• [INSTRUCTIONS TO FOLLOW]
Scan the records below, and wherever a line has the word "Fixpoint", pull it out.

(EXERCISE INPUTS Opens)

(** * The chat front-end: conversation controller and source resolver

    A shallow embedding of the two React components of the repository,
    [Chat] (components/Chat.tsx) and [Source] (components/Source.tsx),
    and the properties of their state handling.

    - JavaScript strings are sequences of UTF-16 code units, [list N].
    - A component's [useState] cells, the console and the network are the
      fields of one record, threaded through a state-and-exception monad.
    - [try]/[catch]/[finally] and [throw] are combinators of that monad.
    - An [async] function is split at its [await]: the part that runs when
      the event fires, and the part that runs when the awaited fetch
      settles.  The environment supplies what the source reads from
      outside: the reading of [Date.now()] and the outcome of the fetch. *)

From Stdlib Require Import List ZArith NArith Bool String Ascii Lia.
From Stdlib Require Import DecimalString DecimalPos DecimalZ.
Import ListNotations.

Set Implicit Arguments.

(** * JavaScript values and control flow *)

Module Js.

(** ** Strings *)

Definition js_string := list N.

(** A string literal of the source (all of them are ASCII). *)
Definition lit (s : string) : js_string :=
  map N_of_ascii (list_ascii_of_string s).

(** [a === b] on strings. *)
Fixpoint str_eqb (a b : js_string) : bool :=
  match a, b with
  | [], [] => true
  | x :: a', y :: b' => N.eqb x y && str_eqb a' b'
  | _, _ => false
  end.

(** ToBoolean on a string: only the empty string is falsy. *)
Definition truthy (s : js_string) : bool :=
  match s with
  | [] => false
  | _ :: _ => true
  end.

(** The code units [String.prototype.trim] strips: ECMAScript WhiteSpace
    (TAB, VT, FF, SP, NBSP, ZWNBSP and the Unicode space separators) and
    LineTerminator (LF, CR, LS, PS). *)
Definition is_whitespace (c : N) : bool :=
  ((9 <=? c) && (c <=? 13)
   || (c =? 32) || (c =? 160) || (c =? 5760)
   || ((8192 <=? c) && (c <=? 8202))
   || (c =? 8232) || (c =? 8233) || (c =? 8239) || (c =? 8287)
   || (c =? 12288) || (c =? 65279))%N.

Fixpoint trimStart (s : js_string) : js_string :=
  match s with
  | [] => []
  | c :: s' => if is_whitespace c then trimStart s' else s
  end.

Definition trimEnd (s : js_string) : js_string :=
  rev (trimStart (rev s)).

Definition trim (s : js_string) : js_string :=
  trimEnd (trimStart s).

(** "Empty or whitespace-only": every code unit is one that [trim]
    strips. *)
Definition blank (s : js_string) : bool := forallb is_whitespace s.

(** [x || d] where [x] is an optional string: [d] replaces [undefined]
    and the empty string. *)
Definition or_default (x : option js_string) (d : js_string) : js_string :=
  match x with
  | Some s => if truthy s then s else d
  | None => d
  end.

(** [x && e] as a React child, where [e] is an element built from [x]:
    the element is rendered when [x] is truthy, nothing otherwise. *)
Definition and_then (x : option js_string) : option js_string :=
  match x with
  | Some s => if truthy s then Some s else None
  | None => None
  end.

(** [{x}] as a React text child: [undefined] renders as nothing. *)
Definition text (x : option js_string) : js_string :=
  match x with
  | Some s => s
  | None => []
  end.

(** [n.toString()] for an integral number. *)
Definition toString (n : Z) : js_string :=
  lit (NilZero.string_of_int (Z.to_int n)).

(** ** Exceptions *)

Inductive exn :=
| Error (message : js_string)
| TypeError (message : js_string)
| SyntaxError (message : js_string).

(** An argument of [console.error]. *)
Inductive logarg :=
| LogStr (s : js_string)
| LogErr (e : exn).

(** ** Statements: state passing with abrupt completion *)

Inductive completion (A : Type) :=
| Normal (a : A)
| Throw (e : exn).
Arguments Throw {A} e.

Definition M (W A : Type) := W -> completion A * W.

Definition ret {W A} (a : A) : M W A := fun w => (Normal a, w).

Definition bind {W A B} (m : M W A) (k : A -> M W B) : M W B :=
  fun w =>
    match m w with
    | (Normal a, w') => k a w'
    | (Throw e, w') => (Throw e, w')
    end.

Definition throw {W A} (e : exn) : M W A := fun w => (Throw e, w).

Definition modify {W} (f : W -> W) : M W unit := fun w => (Normal tt, f w).

(** [try { body } catch (e) { handler e }] *)
Definition try_catch {W A} (body : M W A) (handler : exn -> M W A) : M W A :=
  fun w =>
    match body w with
    | (Normal a, w') => (Normal a, w')
    | (Throw e, w') => handler e w'
    end.

(** [try { body } finally { fin }]: [fin] runs on both completions and
    an abrupt completion of [fin] replaces the one of [body]. *)
Definition try_finally {W A} (body : M W A) (fin : M W unit) : M W A :=
  fun w =>
    match body w with
    | (c, w') =>
        match fin w' with
        | (Normal _, w'') => (c, w'')
        | (Throw e, w'') => (Throw e, w'')
        end
    end.

(** ** The fetch API *)

(** What [await response.json()] gives for a body that is meant to hold
    a [D]: the promise rejects, or the body is the literal [null], or it
    is a record. *)
Inductive payload (D : Type) :=
| Malformed (e : exn)
| JsonNull
| JsonData (d : D).
Arguments Malformed {D} e.
Arguments JsonNull {D}.

(** How an awaited [fetch] settles: the promise rejects (network or
    transport failure), or a response arrives with its [ok] flag.  The
    body is part of the outcome: the code between [await fetch(...)] and
    [await response.json()] touches no state, so the two awaits are
    settled as one. *)
Inductive outcome (D : Type) :=
| NetworkFailure (e : exn)
| Response (ok : bool) (body : payload D).
Arguments NetworkFailure {D} e.

Definition await_fetch {W D} (o : outcome D) : M W (bool * payload D) :=
  match o with
  | NetworkFailure e => throw e
  | Response ok body => ret (ok, body)
  end.

Definition await_json {W D} (body : payload D) : M W (option D) :=
  match body with
  | Malformed e => throw e
  | JsonNull => ret None
  | JsonData d => ret (Some d)
  end.

End Js.

Declare Scope js_scope.
Notation "x <- m ;; k" := (Js.bind m (fun x => k))
  (at level 61, m at next level, right associativity) : js_scope.
Notation "m ;; k" := (Js.bind m (fun _ => k))
  (at level 61, right associativity) : js_scope.

Local Open Scope js_scope.

(** * Chat.tsx: the conversation controller *)

Module Chat.
Import Js.

Inductive Role := user | assistant.

(** [{ object_id: string; collection: string }] *)
Record SourceRef := {
  object_id : js_string;
  ref_collection : js_string
}.

(** [interface Message]; [sources] is optional. *)
Record Message := {
  id : js_string;
  role : Role;
  content : js_string;
  sources : option (list SourceRef)
}.

(** The success body of [/api/chat], read through [data.response] and
    [data.sources]; either property may be missing.  A property that is
    there has the type [Message] declares for the field it fills. *)
Record ChatData := {
  response : option js_string;
  data_sources : option (list SourceRef)
}.
(* ===== verification/Format.v ===== *)
(** * The conversion of integers to characters

    [printint] and [printptr] of [kernel/printf.c] and of [user/printf.c], which
    are the same but for the digits and for where the characters go.  The
    arguments of [va_arg] are a list of integers and pointers to strings. *)

From S2P Require Import Prelude.

Inductive arg := AInt (z : Z) | AStr (s : option (list byte)).

(** ** Integers *)

Section conversion.
Context (digits : list byte).

Definition digit (d : Z) : byte := nth (Z.to_nat d) digits x00.

(** The [do] loop, least significant digit first; [fuel] is what is left of
    [buf[16]]. *)
Fixpoint digit_loop (fuel : nat) (x base : Z) : option (list byte) :=
  match fuel with
  | O => None
  | S fuel =>
      let d := digit (x mod base) in
      let x := x / base in
      if x =? 0 then Some [d] else cons d <$> digit_loop fuel x base
  end.

(** The characters [printint] prints, none if they overran the buffer. *)
Definition printint_chars (xx base : Z) (sign : bool) : option (list byte) :=
  let neg := sign && (xx <? 0) in
  let x := if neg then u32 (- xx) else u32 xx in
  l ← digit_loop 16 x base;
  let l := if neg then l ++ [x2d] else l in
  if (length l <=? 16)%nat then Some (rev l) else None.

Fixpoint ptr_loop (n : nat) (x : Z) : list byte :=
  match n with
  | O => []
  | S n => digit (Z.shiftr x 60) :: ptr_loop n (u64 (Z.shiftl x 4))
  end.
Definition printptr_chars (x : Z) : list byte := x30 :: x78 :: ptr_loop 16 x.

End conversion.

Section output.
Context {S : Type} (put : byte → M S unit).

Fixpoint puts (l : list byte) : M S unit :=
  match l with
  | [] => mret ()
  | c :: l => put c;; puts l
  end.
Definition put_opt (o : option (list byte)) : M S unit := match o with Some l => puts l | None => fault 0 end.

End output.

(EXERCISE INPUTS Closes)

• [EXERCISE RESULT]
Fixpoint str_eqb (a b : js_string) : bool :=
Fixpoint trimStart (s : js_string) : js_string :=
Fixpoint digit_loop (fuel : nat) (x base : Z) : option (list byte) :=
Fixpoint ptr_loop (n : nat) (x : Z) : list byte :=
Fixpoint puts (l : list byte) : M S unit :=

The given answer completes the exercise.